Two or three months ago, my trip to Las Vegas made me ponder the following: If all gambles in the casinos have negative expected values, why do people still engage in gambling - especially my friends fairly well-versed in probability/statistics?
Suffice it to say, I still have not answered that question.
On the other hand, this did lead me to ponder more about whether rational behavior always involves making choices with the highest expected (or positive) value - call this Rationality-Expectation (R-E) hypothesis.
Here I'd like to offer some counterexamples that show R-E is clearly false, to me at least. (In hindsight, these look fairly trivial but some commentators on this site speak as if maximizing expectation is somehow constitutive of rational decision making - as I used to. So, it may be interesting for those people at the very least.)
- Suppose someone offers you a (single trial) gamble A in which you stand to gain 100k dollars with probability 0.99 and stand to lose 100M dollars with probability 0.01. Even though expectation is -98999000 dollars, you should still take the gamble since the probability of winning on a single trial is very high - 0.99 to be exact.

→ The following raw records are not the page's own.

(** A vested claim discards the entries it should extend.  [balance.rs] and
    [vault.rs] keep the vesting list under different keys, and only the
    [DataKey] is ever extended: while the other list is empty, a claim in
    vesting mode leaves its own entry as the user's whole vesting balance,
    whatever was there, although the pool was debited for every entry; and
    [withdraw_vested], which reads the empty list, refuses every user. *)
Theorem vested_claim_discards_entries u s v s' :
  rd (VestSym u) s = None -> 0 < default 0 (rd VestingPeriod s) -> claim_epoch_rewards env u s = Ok v s' -> v <> 0 ->
  vesting_balance u s' = [mkVestingEntry v (u32_sat_add (sequence env) (default 0 (rd VestingPeriod s)))] /\
  get_reward_pool_balance s' = get_reward_pool_balance s - v /\ st_ext s' = st_ext s /\
  (forall env', signed env' u = true -> withdraw_vested env' u s' = Err VaultError.NothingToWithdraw s').
Proof.
  intros Hsym Hper H Hv. apply claim_epochs_Ok in H as (st & _ & _ & _ & _ & Hpos).
  destruct (Hpos Hv) as (s1 & Hpay & He & _ & Hp & _ & _ & Hk).
  apply pay_or_vest_Ok in Hpay. rewrite (proj2 (Z.ltb_lt _ _)) in Hpay by done.
  unfold get_vesting_entries in Hpay. rewrite Hsym in Hpay. cbn [default app] in Hpay. subst s1.
  split; [unfold vesting_balance; rewrite Hk by done; by rdsimp|]. split; [done|]. split; [done|].
  intros env' Hsig. unfold withdraw_vested. rewrite (bind_run _ _ s' tt s') by by apply require_auth_Ok.
  unfold reading at 1. unfold get_vesting_entries. rewrite Hk by done. rewrite rd_upd_ne, Hsym by done. reflexivity.
Qed.

(** ** Vested withdrawals *)

Definition matured_sum (entries : list VestingEntry) : Z := sum_of ve_amount (List.filter (matured env) entries).
Definition unmatured (entries : list VestingEntry) : list VestingEntry :=
  List.filter (fun e => negb (matured env e)) entries.

Lemma mature_Ok entries rem t s r s' :
  mature env entries rem t s = Ok r s' -> s' = s /\ r = (t + matured_sum entries, rem ++ unmatured entries).
Proof.
  revert rem t. induction entries as [|e entries IH]; intros rem t H; cbn [mature] in H.
  { apply ret_Ok in H as [-> ->]. unfold matured_sum. simpl. rewrite app_nil_r, Z.add_0_r. done. }
  unfold matured_sum, unmatured in *. cbn [List.filter]. destruct (matured env e); cbn [negb].
  - apply bind_Ok in H as (t' & ? & H1 & H). apply ok_or_Ok in H1 as [[-> _]%checked_add_Some ->].
    apply IH in H as [-> ->]. split; [done|]. f_equal. unfold sum_of. cbn [foldr]. lia.
  - apply IH in H as [-> ->]. split; [done|]. f_equal. by rewrite <- app_assoc.
Qed.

- Suppose someone offers you a (single trial) gamble B in which you stand to lose 100k dollars with probability 0.99 and stand to gain 100M dollars with probability 0.01. Even though expectation is 98999000 dollars, you should not take the gamble since the probability of losing on a single trial is very high - 0.99 to be exact.
A is a gamble that shows that choices with negative expectation can sometimes lead to net pay off.
B is a gamble that shows that choices with positive expectation can sometimes lead to net costs.
As I'm sure you've all noticed, expectation is only meaningful in decision-making when the number of trials in question can be large (or more precisely, large enough relative to the variance of the random variable in question). This, I think, in essence is another way of looking at Weak Law of Large Numbers.
In general, most (all? few?) statistical concepts make sense only when we have trials numerous enough relative to the variance of the quantities in question.
This makes me ponder a deeper question, nonetheless.
Does it make sense to speak of probabilities only when you have numerous enough trials? Can we speak of probabilities for singular, non-repeating events?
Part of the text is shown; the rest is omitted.